んで『ブラック・ラグーン』の話

グロリア [DVD] デス バイ ディグリーズ 鉄拳:ニーナ・ウイリアムズ


■前回『ブラック・ラグーン』をちらっと取り上げたのは、小難しい話をするときにマンガとかも一緒に取り上げておけば幅が広がって(るように見えて)、気が利いてるじゃーん。というわけでは全然なくて、触れておきたい内容があったからなのだった。書き終えた頃にはすっかり忘れていたんだが。この健忘症をどうにかしたい。


■とにもかくにも、僕は女の子が出てきて銃をがんがん撃ちまくったり刀をぶんぶん振り回したりするのを見ると、ウヒー!ってなる。スガシカオ風に言うなら「ドキドキしちゃう」。まあ、秘宝ジャーゴンで言うところの“ボンクラ”だ。つーか、俺がボンクラなのかどうかとかそういうことはどうでもいい。犬上すくね目当てで読み始めた「サンデーGX」で今一番楽しみにしているのが『ブラック・ラグーン』なのである。だって、ホットパンツの入れ墨バリバリの中国系アメリカ人女子が二挺拳銃ってだけでノックアウトなのですもの。おほほ。


■だが、本格的にこの作品にのめり込んだのは、単行本第2巻に収録されているエピソード「Calm dowm,two men」を読んだからなのである。いっちゃなんだが、大立ち回りがあるわけでもない、どっちかというと地味目な、箸休め的なエピソードなんだが、僕はこの話が本当に好きだ。何度も何度も繰り返し読んじゃうくらい、好きだあ。

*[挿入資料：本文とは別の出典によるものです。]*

(** [s.split(sep)] for a one character separator. *)
Fixpoint split_on (sep : ascii) (s : string) : list string :=
  match s with
  | EmptyString => [EmptyString]
  | String c s' =>
      if Ascii.eqb c sep then EmptyString :: split_on sep s'
      else match split_on sep s' with
           | h :: t => String c h :: t
           | [] => [String c EmptyString]
           end
  end.

(** [name.split(":")[-1]]: the member name of an attribute. *)
Definition base_name (name : string) : string :=
  List.last (split_on ":" name) EmptyString.

(** [sep.join(items)]. *)
Definition join (sep : string) (items : list string) : string :=
  String.concat sep items.

(** [sorted(names)]: strings compare by code point. *)
Definition str_le (a b : string) : Prop := String.leb a b = true.
#[global] Instance str_le_dec a b : Decision (str_le a b).
Proof. unfold str_le. apply _. Defined.
Definition sorted (names : list string) : list string :=
  merge_sort str_le names.

(** ** Data model *)

(** [og.AttributePortType]. *)
Inductive AttributePortType : Type :=
| ATTR_PORT_TYPE_INPUT
| ATTR_PORT_TYPE_OUTPUT
| ATTR_PORT_TYPE_STATE.

#[global] Instance AttributePortType_eq_dec : EqDecision AttributePortType.
Proof. solve_decision. Defined.

(** What the node reads of an [og.Attribute]. *)
Record Attribute : Type := {
  get_name : string;
  get_type_name : string;
  get_port_type : AttributePortType;
  is_dynamic : bool;
  is_optional_for_compute : bool;
}.

(** A type annotation of a member of a generated struct: an instance of
    [wp.array], of which the node reads [dtype] and [ndim], or anything
    else (a scalar, vector or matrix type). *)
Inductive Annotation : Type :=
| wp_array (dtype : string) (ndim : Z)
| wp_scalar (ty : string).

#[global] Instance Annotation_eq_dec : EqDecision Annotation.
Proof. solve_decision. Defined.

Definition isinstance_wp_array (a : Annotation) : bool :=
  match a with wp_array _ _ => true | wp_scalar _ => false end.

(** [__annotations__] of a struct class: a dict in insertion order. *)
Abbreviation Annotations := (list (string * Annotation)).

Definition keys {V} (d : list (string * V)) : list string := map fst d.

(** [d.get(name)]. *)
Fixpoint dict_get {V} (d : list (string * V)) (name : string) : option V :=
  match d with
  | [] => None
  | (k, v) :: d' => if String.eqb k name then Some v else dict_get d' name
  end.

(** What the attribute [compute] of a loaded module can be. *)
Inductive ModuleMember : Type :=
| Kernel            (* an instance of wp.context.Kernel *)
| PlainFunction.    (* any other object, e.g. an undecorated function *)

(** The class behind a [wp.struct]; [cls_annotations] is the entry
    [__annotations__] of its [__dict__], absent when the class body
    declares no member. *)
Record StructClass : Type := { cls_annotations : option Annotations }.

(** [get_annotations(obj)] for a class. *)
Definition get_annotations (obj : StructClass) : Annotations :=
  default [] (cls_annotations obj).

(** A loaded Python module, as far as the node looks into it:
    [hasattr(m, "compute")] and the class of that member, [m.Inputs.cls]
    and [m.Outputs.cls] ([None] when the user code unbound the name), and
    the module option set by [wp.set_module_options]. *)
Record Module : Type := {
  mod_name : string;
  mod_compute : option ModuleMember;
  mod_Inputs : option StructClass;
  mod_Outputs : option StructClass;
  mod_enable_backward : bool;
}.

Record KernelAnnotations : Type := {
  ann_inputs : Annotations;     (* [ATTR_PORT_TYPE_INPUT] *)
  ann_outputs : Annotations;    (* [ATTR_PORT_TYPE_OUTPUT] *)
}.

(** The value of a node attribute: a scalar, or an array of which the node
    sees the address of the data and the items. *)
Record RawArray : Type := { raw_ptr : Z; raw_items : list Z }.
Inductive AttrValue : Type :=
| AttrScalar (v : Z)
| AttrArray (a : RawArray).

(** A [wp.array]; [ptr] is 0 for the null pointer. *)
Record WpArray : Type := { ptr : Z; wp_dtype : string; wp_items : list Z }.

(** The value of a member of a struct instance: a [wp.array], or the
    attribute value as it was read. *)
Inductive StructValue : Type :=
| SValue (v : AttrValue)
| SArray (a : WpArray).

(** An instance of the generated [Inputs] or [Outputs] struct. *)
Abbreviation Struct := (gmap string StructValue).

Record Device : Type := { alias : string; is_cpu : bool; is_cuda : bool }.

(** [og.ExecutionAttributeState]. *)
Inductive ExecutionAttributeState : Type := DISABLED | ENABLED.

(** [class InternalState].  Timestamps are floats in Python; only their
    equality is ever tested, so they are integers here. *)
Record InternalState : Type := {
  _dim_count : option Z;
  _code_provider : option string;
  _code_str : option string;
  _code_file : option string;
  _code_file_timestamp : option Z;
  kernel_module : option Module;
  kernel_annotations : option KernelAnnotations;
  is_valid : bool;
}.

(** [InternalState.__init__]. *)
Definition InternalState_init : InternalState := {|
  _dim_count := None;
  _code_provider := None;
  _code_str := None;
  _code_file := None;
  _code_file_timestamp := None;
  kernel_module := None;
  kernel_annotations := None;
  is_valid := false;
|}.

(** [db.inputs]: the static attributes of the node and the values of the
    dynamic ones, by member name.  [dim1], [dim2], ... are the items of
    [dims]. *)
Record Inputs : Type := {
  device : string;
  codeProvider : string;
  codeStr : string;
  codeFile : string;
  dimCount : Z;
  dims : list Z;
  dyn_inputs : gmap string AttrValue;
}.

(** Ghost events, recorded to count compilations and launches. *)
Inductive Event : Type :=
| EvInitialize                      (* [InternalState.initialize] entered *)
| EvLoad (module_name : string)     (* [load_code_as_module] called *)
| EvLaunch (dim : list Z).          (* [wp.launch] called *)

#[global] Instance Event_eq_dec : EqDecision Event.
Proof. solve_decision. Defined.

(** The mutable objects the node works on.  The fields [db_*] are the
    members of the [OgnKernelDatabase] argument [db]; the others are the
    process state around it. *)
Record World : Type := {
  db_inputs : Inputs;
  db_node_attributes : list Attribute;     (* db.node.get_attributes() *)
  db_state_userAttrDescs : string;
  db_state_userAttrsEvent : Z;
  db_outputs_size : gmap string Z;         (* db.outputs.<name>_size *)
  db_outputs : gmap string AttrValue;      (* db.outputs.<name> *)
  db_outputs_execOut : ExecutionAttributeState;
  db_internal_state : InternalState;
  db_log : list string;                    (* db.log_error, oldest first *)
  db_memory_on_gpu : option bool;
  timeline_is_stopped : bool;
  files : gmap string string;              (* path to content *)
  mtimes : gmap string Z;                  (* os.path.getmtime *)
  wp_config_quiet : bool;
  trace : list Event;                      (* ghost, oldest first *)
}.

Definition set_userAttrsEvent (v : Z) (w : World) : World :=
  {| db_inputs := db_inputs w; db_node_attributes := db_node_attributes w;
     db_state_userAttrDescs := db_state_userAttrDescs w;
     db_state_userAttrsEvent := v;
     db_outputs_size := db_outputs_size w; db_outputs := db_outputs w;
     db_outputs_execOut := db_outputs_execOut w;
     db_internal_state := db_internal_state w; db_log := db_log w;
     db_memory_on_gpu := db_memory_on_gpu w;
     timeline_is_stopped := timeline_is_stopped w; files := files w;
     mtimes := mtimes w; wp_config_quiet := wp_config_quiet w;
     trace := trace w |}.

Definition set_outputs (size : gmap string Z) (vals : gmap string AttrValue)
    (w : World) : World :=
  {| db_inputs := db_inputs w; db_node_attributes := db_node_attributes w;
     db_state_userAttrDescs := db_state_userAttrDescs w;
     db_state_userAttrsEvent := db_state_userAttrsEvent w;
     db_outputs_size := size; db_outputs := vals;
     db_outputs_execOut := db_outputs_execOut w;
     db_internal_state := db_internal_state w; db_log := db_log w;
     db_memory_on_gpu := db_memory_on_gpu w;
     timeline_is_stopped := timeline_is_stopped w; files := files w;
     mtimes := mtimes w; wp_config_quiet := wp_config_quiet w;
     trace := trace w |}.

Definition set_execOut (v : ExecutionAttributeState) (w : World) : World :=
  {| db_inputs := db_inputs w; db_node_attributes := db_node_attributes w;
     db_state_userAttrDescs := db_state_userAttrDescs w;
     db_state_userAttrsEvent := db_state_userAttrsEvent w;
     db_outputs_size := db_outputs_size w; db_outputs := db_outputs w;
     db_outputs_execOut := v;
     db_internal_state := db_internal_state w; db_log := db_log w;
     db_memory_on_gpu := db_memory_on_gpu w;
     timeline_is_stopped := timeline_is_stopped w; files := files w;
     mtimes := mtimes w; wp_config_quiet := wp_config_quiet w;
     trace := trace w |}.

■この前のエピソードで、主人公(なのかな?)のロックと彼を海賊稼業に誘ったレヴィ(上のホットパンツ女)は、ちょっとした、しかし決定的な仲違いをする。それを受けてのエピソードなんだけど、レヴィはロックのことが信用できないのである。理由は単純明快。ロックは“あっち側の人間”で“こっち側の人間”とは違うから、違うことが絶対的にわかってしまったから。彼女で言う“あっち側”というのは、陽の当たる場所でのうのうと暮らしている真っ当な人たちのいる場所で、“こっち側”というのはドブと血の匂いで首んとこまでどっぷり浸かってるような世界。彼女が身を置いているアウトサイダーの場所なわけです。

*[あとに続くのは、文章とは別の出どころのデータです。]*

(** * Research_Trends: grid navigation core

    A shallow embedding of the navigation code of the repository: the static
    A* search of [Game.py] (the same body is repeated in [Game2.py],
    [Game4.py] and [Game5.py]), the A* method of [Game7.py] and [Game8.py],
    the incremental planners of [game10.py] and [lrtastar.py], the
    open-list variant of [game11.py], and the collision check
    [Barrier.check_collision] of the last three.

    Python integers are unbounded, so coordinates and scores are [Z].  Cells
    are the tuples [(x, y)]; the maze is the list of rows [maze[y][x]];
    dictionaries keyed by cells are [gmap]s; [heapq] is a priority queue of
    tuples [(f, (x, y))] ordered as Python orders tuples. *)

From stdpp Require Import gmap list strings pretty.

Local Open Scope Z_scope.

(** ** Shared data model *)

Definition cell : Type := Z * Z.
Abbreviation grid := (list (list Z)).

(** Python list indexing [l[i]]: a negative index counts from the end, an
    index out of range raises [IndexError] (here [None]). *)
Definition py_get {A} (l : list A) (i : Z) : option A :=
  if bool_decide (0 ≤ i) then l !! Z.to_nat i
  else if bool_decide (0 ≤ Z.of_nat (length l) + i)
       then l !! Z.to_nat (Z.of_nat (length l) + i)
       else None.

(** [maze[c[1]][c[0]]] *)
Definition maze_at (maze : grid) (c : cell) : option Z :=
  row ← py_get maze c.2; py_get row c.1.

(** The four offsets, in the order every variant enumerates them:
    left, right, up, down. *)
Definition offsets : list (Z * Z) := [(-1, 0); (1, 0); (0, -1); (0, 1)].

Definition shift (c : cell) (d : Z * Z) : cell := (c.1 + d.1, c.2 + d.2).

(** [abs(a[0] - b[0]) + abs(a[1] - b[1])] *)
Definition manhattan (a b : cell) : Z := Z.abs (a.1 - b.1) + Z.abs (a.2 - b.2).

(** Exceptions the modelled code can raise, and the result of a call that is
    run with a step budget. *)
Inductive exn := IndexError | KeyError | ValueError.

Inductive result (A : Type) :=
  | Return (a : A)
  | Raise (e : exn)
  | Timeout.
Arguments Return {A} a.
Arguments Raise {A} e.
Arguments Timeout {A}.

(** ** [heapq] on tuples [(f, (x, y))]

    Python compares tuples lexicographically, so the order on entries is
    total and two entries that compare equal are the same value.  The entry
    [heappop] returns and the multiset it leaves behind therefore do not
    depend on the array layout of the heap; the queue is kept as a plain
    list and [heappop] extracts its least entry. *)
Definition entry : Type := Z * cell.

Definition entry_leb (a b : entry) : bool :=
  (a.1 <? b.1) ||
  ((a.1 =? b.1) &&
     ((a.2.1 <? b.2.1) || ((a.2.1 =? b.2.1) && (a.2.2 <=? b.2.2)))).

Definition heappush (h : list entry) (e : entry) : list entry := e :: h.

Fixpoint heappop (h : list entry) : option (entry * list entry) :=
  match h with
  | [] => None
  | e :: h' =>
      match heappop h' with
      | None => Some (e, [])
      | Some (m, r) => if entry_leb e m then Some (e, h') else Some (m, e :: r)
      end
  end.

(** ** [Game.py]: the static A* search *)
Module Game.

(** [GRID_SIZE = len(maze)] *)
Definition GRID_SIZE (maze : grid) : Z := Z.of_nat (length maze).

Definition heuristic (a b : cell) : Z := manhattan a b.

(** The locals of [astar]. *)
Record search := Search {
  open_set : list entry;
  came_from : gmap cell cell;
  g_score : gmap cell Z;
  f_score : gmap cell Z
}.

(** The four statements under [if neighbor not in g_score or ...];
    [f_score[neighbor]] is read back right after it is assigned. *)
Definition improve (goal current neighbor : cell) (tentative_g_score : Z)
    (s : search) : search :=
  let f := tentative_g_score + heuristic neighbor goal in
  {| came_from := <[neighbor := current]> (came_from s);
     g_score := <[neighbor := tentative_g_score]> (g_score s);
     f_score := <[neighbor := f]> (f_score s);
     open_set := heappush (open_set s) (f, neighbor) |}.
Record Error := {
  Code : Z;
  Message : string
}.

Record Resource := {
  URI : string;
  Name : string;
  Description : string;
  MimeType : string
}.

(** [InputSchema]: an object schema with its properties
    (name, type, description) and the required names. *)
Record Tool := {
  TName : string;
  TDescription : string;
  Properties : list (string * (string * string));
  Required : list string
}.

(** The [map[string]interface{}] payloads of the five handlers. *)
Inductive ResultValue :=
  | ResInitialize (protocolVersion name version : string)
      (subscribe listChanged : bool)
  | ResResources (resources : list Resource)
  | ResContents (uri mimeType text : string)
  | ResTools (tools : list Tool)
  | ResContent (text : string).

Section server.
Context `{JSONPkg}.

Record Request := {
  JSONRPC : string;
  ID : Value;
  Method : string;
  Params : RawMessage
}.

Record Response := {
  RJSONRPC : string;
  RID : Value;
  Result : option ResultValue;
  Err : option Error
}.

Definition errorResponse (id : Value) (code : Z) (message : string)
    : Response :=
  {| RJSONRPC := "2.0"; RID := id; Result := None;
     Err := Some {| Code := code; Message := message |} |}.

Definition okResponse (id : Value) (r : ResultValue) : Response :=
  {| RJSONRPC := "2.0"; RID := id; Result := Some r; Err := None |}.

(** The body of the loop of [getBookmarks], on the collection being
    built and the calls made. *)
Definition getBookmarks_step (reg : adapter.Registry) (cfg : config.Config)
    (st : Collection * list input.Call) (name : string)
    : Collection * list input.Call :=
  let '(collection, cs) := st in
  match adapter.GetInput reg name with
  | None => st
  | Some inp =>
      let inputCfg := config.GetInputConfig cfg name in
      if negb (config.Enabled inputCfg) then st
      else
        let cs := cs ++ [input.CallAvailable name] in
        if negb (input.Available inp) then (collection, cs)
        else
          let icfg := cmd.all_profiles_config inputCfg in
          let cs := cs ++ [input.CallConfigure name icfg] in
          match input.Configure inp icfg with
          | Some _ => (collection, cs)
          | None =>
              let cs := cs ++ [input.CallRead name] in
              let '(bookmarks, err) := input.Read inp icfg in
              match err with
              | Some _ => (collection, cs)
              | None =>
                  if 0 <? len bookmarks then
                    (Add collection bookmarks
                       {| bookmark.Name := name;
                          SrcProfile := cmd.first_profile bookmarks;
                          Path := input.Path inp icfg; Count := 0 |},
                     cs ++ [input.CallPath name])
                  else (collection, cs)
              end
          end
  end.

(** The read of all available inputs in [getBookmarks]. *)
Definition read_all (reg : adapter.Registry) (cfg : config.Config)
    : Collection * list input.Call :=
  fold_left (getBookmarks_step reg cfg) (adapter.ListInputs reg)
    (NewCollection, []).
(** ** The status of a logical service *)

(** C1: take the entry of a key in the service map that [getService]
    built, the last deployment that was applied to it, and the last pod of
    the list that has the name and version labels of that deployment and a
    container status: the status of the logical service is the status
    derived from that pod, whatever the conditions of the deployment say.
    So when the first container of that pod reports a waiting state the
    status is [Starting], also when the deployment reports Running. *)
Theorem pod_status_supersedes
    (services : list client.Service.t) (deployments : list client.Deployment.t)
    (pods : list client.Pod.t) (svcMap : gmap string service.t)
    (key : string) (svc : service.t)
    (deps1 : list client.Deployment.t) (d : client.Deployment.t)
    (deps2 : list client.Deployment.t)
    (pods1 : list client.Pod.t) (item : client.Pod.t) (pods2 : list client.Pod.t) :
  correlateMap services deployments pods = Returns svcMap →
  svcMap !! key = Some svc →
  deployments = deps1 ++ d :: deps2 →
  managedFor key d →
  Forall (λ d', ¬ managedFor key d') deps2 →
  pods = pods1 ++ item :: pods2 →
  matchingPod d item →
  Forall (λ p, ¬ matchingPod d p) pods2 →
  runtime.Service.Status (service.Service svc) = Some (podStatus item) ∧
  (∀ container rest,
     client.Pod.Containers item = container :: rest →
     is_Some (client.ContainerState.Waiting (client.ContainerStatus.State container)) →
     runtime.Service.Status (service.Service svc) = Some Starting).
Proof.
  intros Hmap Hsvc -> Hd Hdeps2 -> Hitem Hpods2.
  apply correlateMap_returns in Hmap as [_ ->].
  pose proof (foldl_collectDeployment_was_Some _ _ _ _ _ Hsvc) as Hkey.
  destruct (foldl_collectDeployment_last (pods1 ++ item :: pods2)
              deps1 d deps2 _ key Hd Hdeps2 Hkey) as [svc1 Hlast].
  rewrite Hlast in Hsvc. injection Hsvc as <-.
  assert (runtime.Service.Status
            (service.Service (applyDeployment (pods1 ++ item :: pods2) d svc1)) =
          Some (podStatus item)) as Hstatus
    by (by apply applyDeployment_status_pod).
  split; [done|].
  intros container rest Hc [waiting Hw]. rewrite Hstatus.
  unfold podStatus. by rewrite Hc, Hw.
Qed.

Lemma pod_status_supersedes_witness :
  (λ svc, runtime.Service.Status (service.Service svc)) <$>
    (joined [nativeService "api" "v1"]
       [deploymentOf "api" "v1" "v1" "Running"] [waitingPod "api" "v1"]
     !! "apiv1") = Some (Some Starting).
Proof.
  destruct (joined [nativeService "api" "v1"]
              [deploymentOf "api" "v1" "v1" "Running"] [waitingPod "api" "v1"]
            !! "apiv1") as [svc|] eqn:Hsvc; [|vm_compute in Hsvc; discriminate].
  simpl. f_equal.
  refine (proj2 (pod_status_supersedes
    [nativeService "api" "v1"] [deploymentOf "api" "v1" "v1" "Running"]
    [waitingPod "api" "v1"] _ "apiv1" svc
    [] (deploymentOf "api" "v1" "v1" "Running") []
    [] (waitingPod "api" "v1") []
    _ Hsvc eq_refl _ _ eq_refl _ _) _ _ eq_refl _).
  - by vm_compute.
  - split; [by vm_compute|]. vm_compute. by eexists.
  - constructor.
  - split_and!; [by vm_compute|by vm_compute|]. vm_compute. discriminate.
  - constructor.
  - simpl. by eexists.
Defined.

■でいろいろあって一応、ふたりはなんとか元サヤに戻るんだが、レヴィはやっぱりすっきりしない。そこで彼女はロックに聞く。「なあ……ロック。一つだけだ、それを聞いたら面倒はねえ。お前、どっちの側にいたいんだ?」。それに対してロックはこう応える。「俺は――、俺が立ってるところにいる。それ以外のどこでもない」。


■というわけで前回の話につながる。世界を“あっち側”と“こっち側”に分けるレヴィを前にロックは、世界は結局のところひとつしかないし、そこでの居場所はココにしかない、と語る。ここで語られているのは「世界がひとつきりっきゃない」ということを知ってしまったあとにできる態度のあり方、についてだ。それゆえに彼は、このあとのエピソードでも“あっち側”と“こっち側”の間で、戸惑い、なんとか解決を見つけようとしたり、それに成功したかのように見えて失敗したりしている。自分が今立っているところ以外のどこにも“いることができない”という倫理。


■以前、ナムコの『デス・バイ・ディグリース』というアクションゲームの制作者に取材をしていて、彼の念頭にあったキャラクター像というのが『グロリア』のジーナ・ローランズだったという話を聞いて驚いたんだけども、そういえば彼女もまた、世界がひとつしかないとわかっていた。彼女は自分の子供を守るためならば、どんな危険な場所にも躊躇なく足を踏み込む。その躊躇のなさ。判断力。そこに漲っているものこそ、倫理なのだろうと思う。


■てゆうかよく考えるまでもなく、グロリアも銃をばんばん撃つ女の子なんだよな。ホットパンツも履いてないし、入れ墨もしてないけど。だいたい女の“子”っていうのが無理があるか。